O que falam os professores do curso?
Em comunicado a professores ao qual o Estadão teve acesso, a diretoria da faculdade diz que foi informada que “a Comissão de Formatura e, portanto, os alunos aderentes à formatura da Turma 106ª, foram vítimas de fraude após investimento do recurso arrecadado para organização das festividades de celebração, que ocorrerá ao final de 2023. Os fatos estão sendo apurados, buscando-se identificar os responsáveis pela fraude e a Diretoria está apoiando na orientação aos alunos envolvidos”.
Essa é a única acusação contra ela?
Não. Outro boletim de ocorrência, de julho do ano passado, foi aberto contra a universitária no Departamento Estadual de Investigações Criminais (Deic), de São Bernardo do Campo. Ali, ela é investigada por lavagem de dinheiro e estelionato em uma lotérica na Vila Mariana, zona sul de São Paulo.
De acordo com a SSP, uma representante da lotérica compareceu ao Deic e relatou que a mulher vinha realizando apostas em valores altos diariamente, sempre pagos por meio de transferência via Pix.

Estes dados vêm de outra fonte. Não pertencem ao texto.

Lemma run_tracks w expected events : ∀ (f : MonitoredService → bool * Instant) m,
  tracks w expected f m → no_shutdown events → calm (length (mo_rx m)) events →
  tracks w expected (λ s, foldl (seen_step s) (f s) events) (run_monitor expected events m).1.
Proof.
  induction events as [|[now e] events IH]; intros f m Ht Hs Hc; [done |].
  apply list.Forall_cons in Hs as [He Hs]. simpl in He.
  assert (∀ s, e = Beat s → length (mo_rx m) < HEARTBEAT_CHANNEL_CAPACITY)%nat as Hroom
    by (intros s ->; by destruct Hc).
  pose proof (monitor_event_tracks w expected now e f m Ht He Hroom) as Ht1.
  pose proof (queue_length expected now e m (tr_running _ _ _ _ Ht)) as Hq.
  cbn [run_monitor]. destruct (watchdog_event expected now e m) as [m1 bytes]. cbn [fst] in *.
  specialize (IH _ m1 Ht1 Hs). destruct (run_monitor expected events m1) as [m2 out].
  apply IH. rewrite Hq. destruct e as [s | [] ok]; [|by destruct (He ok) | exact Hc].
  destruct Hc as [Hn Hc]. by rewrite Nat.min_l by lia.
Qed.

Lemma run_monitor_app expected ev1 ev2 m :
  run_monitor expected (ev1 ++ ev2) m =
  let '(m1, o1) := run_monitor expected ev1 m in
  let '(m2, o2) := run_monitor expected ev2 m1 in (m2, o1 ++ o2).
Proof.
  revert m. induction ev1 as [|[now e] ev1 IH]; intros m; simpl.
  { by destruct (run_monitor expected ev2 m). }
  destruct (watchdog_event expected now e m) as [m1 bytes]. rewrite IH.
  destruct (run_monitor expected ev1 m1) as [m2 o2].
  by destruct (run_monitor expected ev2 m2).
Qed.

Lemma run_monitor_length expected events m :
  length (run_monitor expected events m).2 = length events.
Proof.
  revert m. induction events as [|[now e] events IH]; intros m; [done |]. simpl.
  destruct (watchdog_event expected now e m) as [m1 bytes]. specialize (IH m1).
  destruct (run_monitor expected events m1). simpl in *. by rewrite IH.
Qed.

Lemma evaluate_health_true now expected liveness timeout :
  evaluate_health now expected liveness timeout = true ↔
  ∀ s, s ∈ expected → ∃ u, mjoin (liveness !! service_index s) = Some u ∧
    duration_since now u ≤ timeout.
Proof.
  induction expected as [|s expected IH]; simpl.
  { split; [|done]. intros _ s ?%not_elem_of_nil. done. }
  destruct (mjoin (liveness !! service_index s)) as [u|] eqn:E.
  - case_bool_decide as Hu.
    + rewrite IH. split; intros H s' Hs'; [|by apply H, list_elem_of_further].
      apply elem_of_cons in Hs' as [-> | Hs']; [by exists u | by apply H].
    + split; [done |]. intros H. destruct (H s (list_elem_of_here _ _)) as (u' & E' & Hu').
      destruct Hu. rewrite E in E'. by injection E' as ->.
  - split; [done |]. intros H. destruct (H s (list_elem_of_here _ _)) as (u' & E' & _). by rewrite E in E'.
Qed.

(** The turn at [t], after the events [pre]. *)
Lemma tick_bytes w expected start pre t ok post :
  wd_file w = true → no_shutdown pre → calm 0 pre →
  (start_watchdog_monitor w expected start (pre ++ (t, Tick false ok) :: post)).2 !! length pre
  = Some (if forallb (λ s, bool_decide
              (duration_since t (seen_step s (seen start s pre) (t, Tick false ok)).2
               ≤ from_secs DEFAULT_HEARTBEAT_TIMEOUT_SECS)) expected
          then (if ok then [KEEPALIVE_BYTE] else []) else []).
Proof.
  intros Hf Hs Hc. unfold start_watchdog_monitor. rewrite run_monitor_app.
  pose proof (run_tracks w expected pre _ _ (monitor_start_tracks w expected start) Hs Hc) as Ht.
  pose proof (run_monitor_length expected pre (monitor_start w expected start)) as Hlen.
  destruct (run_monitor expected pre (monitor_start w expected start)) as [m1 o1].
  cbn [fst snd] in *.
  pose proof (monitor_event_tracks w expected t (Tick false ok) _ m1 Ht) as Ht2.
  assert (tracks w expected (λ s, seen_step s (seen start s pre) (t, Tick false ok))
    (watchdog_event expected t (Tick false ok) m1).1) as [_ _ _ _ Hl] by (apply Ht2; done). clear Ht2.
  destruct Ht as [Hw Hrun _ _ _]. cbn [run_monitor watchdog_event] in *. rewrite Hrun in *.
  cbn [monitor_tick fst mo_liveness] in *. unfold monitor_tick in *.
  cbn [fst mo_liveness] in Hl.
  destruct (run_monitor expected post _) as [m2 o2].
  cbn [snd]. rewrite lookup_app_r, Hlen, Nat.sub_diag by lia. cbn [lookup list_lookup]. f_equal.
  rewrite Hw. unfold keepalive. rewrite Hf.
  match goal with |- (if ?a then _ else _) = (if ?b then _ else _) =>
    assert (a = b) as ->; [|by destruct b, ok] end.
  apply eq_bool_prop_intro. rewrite forallb_True, list.Forall_forall, Is_true_true, evaluate_health_true. split; intros H s Hin.
  - destruct (H s Hin) as (u & E & Hu). rewrite (Hl s Hin) in E. injection E as <-.
    by apply bool_decide_pack.
  - exists (seen_step s (seen start s pre) (t, Tick false ok)).2. rewrite (Hl s Hin).
    split; [done |]. exact (bool_decide_unpack _ (H s Hin)).
Qed.

Lemma clock_ge now ev e : clock now ev → e ∈ ev → now ≤ e.1.
Proof.
  revert now. induction ev as [|[t x] ev IH]; intros now Hc He.
  { by apply not_elem_of_nil in He. }
  destruct Hc as [Ht Hc]. apply elem_of_cons in He as [-> | He]; [done |].
  specialize (IH _ Hc He). lia.
Qed.

Lemma clock_app now ev1 ev2 :
  clock now (ev1 ++ ev2) → clock now ev1 ∧ ∀ e e', e ∈ ev1 → e' ∈ ev2 → e.1 ≤ e'.1.
Proof.
  revert now. induction ev1 as [|[t x] ev1 IH]; intros now Hc; simpl.
  { split; [done |]. by intros e e' ?%not_elem_of_nil. }
  destruct Hc as [Ht Hc]. destruct (IH _ Hc) as [H1 H2]. split; [done |].
  intros e e' [-> | He]%elem_of_cons He'; [|by apply H2].
  eapply clock_ge; [exact Hc | apply elem_of_app; by right].
Qed.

Em 12 de julho de 2022, quando ela já havia gastado cerca de R$ 461 mil em apostas e até feito amizade com os funcionários da lotérica, a mulher tentou fazer um conjunto de jogos na Lotofácil no total de R$ 891.530. Para isso, apresentou, como prova do pagamento, um agendamento de transferência via Pix. As funcionárias, então, começaram a registrar os jogos e a entregar os comprovantes para a apostadora, mas a gerente desconfiou da situação e questionou a estudante sobre quando o dinheiro cairia.
Ainda conforme a polícia, a aluna de Medicina, então, tentou “ludibriar” os funcionários da lotérica ao mostrar um comprovante de transferência no valor de R$ 891,53, mas a gerente ordenou que as apostas fossem interrompidas. Naquela altura, porém, Alicia já havia recebido os comprovantes de R$ 193 mil em apostas mesmo tendo pago à lotérica menos de R$ 900. Ela saiu do local com os canhotos das apostas que conseguiu efetuar, deixando um prejuízo de R$ 192.908,47.
O que ela fez com o dinheiro supostamente desviado da comissão de formatura?
Apenas o inquérito policial será capaz de responder se, de fato, houve desvio e, em caso positivo, para que o montante foi utilizado.
Contudo, segundo relataram os proprietários do estabelecimento que a acusa de golpe, Alicia vinha, desde abril de 2022, fazendo apostas de cerca de R$ 9 mil diariamente. Ela chegou a ganhar cinco vezes na loteria e faturar, no total, R$ 326 mil em premiações da Lotofácil, diz a Polícia Civil, com base em informações que relatam ter recebido do Conselho de Controle de Atividades Financeiras (Coaf), que monitora transações financeiras.
A delegada Katia Regina Cristofaro Martins, do Deic de São Bernardo, que investiga o caso da lotérica, contou ao Estadão que ela e sua equipe não tinham a informação sobre a possível apropriação indébita de quase R$ 1 milhão dos alunos de Medicina da USP por parte da Alicia. “Fiquei sabendo desse fato novo na última sexta-feira. Agora temos uma pista da origem do dinheiro (usado nas apostas) e pretendo colher depoimento dos alunos da comissão de formatura e da empresa envolvida”, afirmou.
O que diz a Às Formaturas?
A empresa Ás Formaturas afirmou que “todas as transferências foram realizadas rigorosamente conforme estabelecido nas cláusulas contratuais” e disse estar “à disposição das autoridades para o fornecimento de contratos, documentos, e-mails e demais informações”.
O que diz o Sentinel Bank?
A reportagem não conseguiu localizar representantes do Sentinel Bank.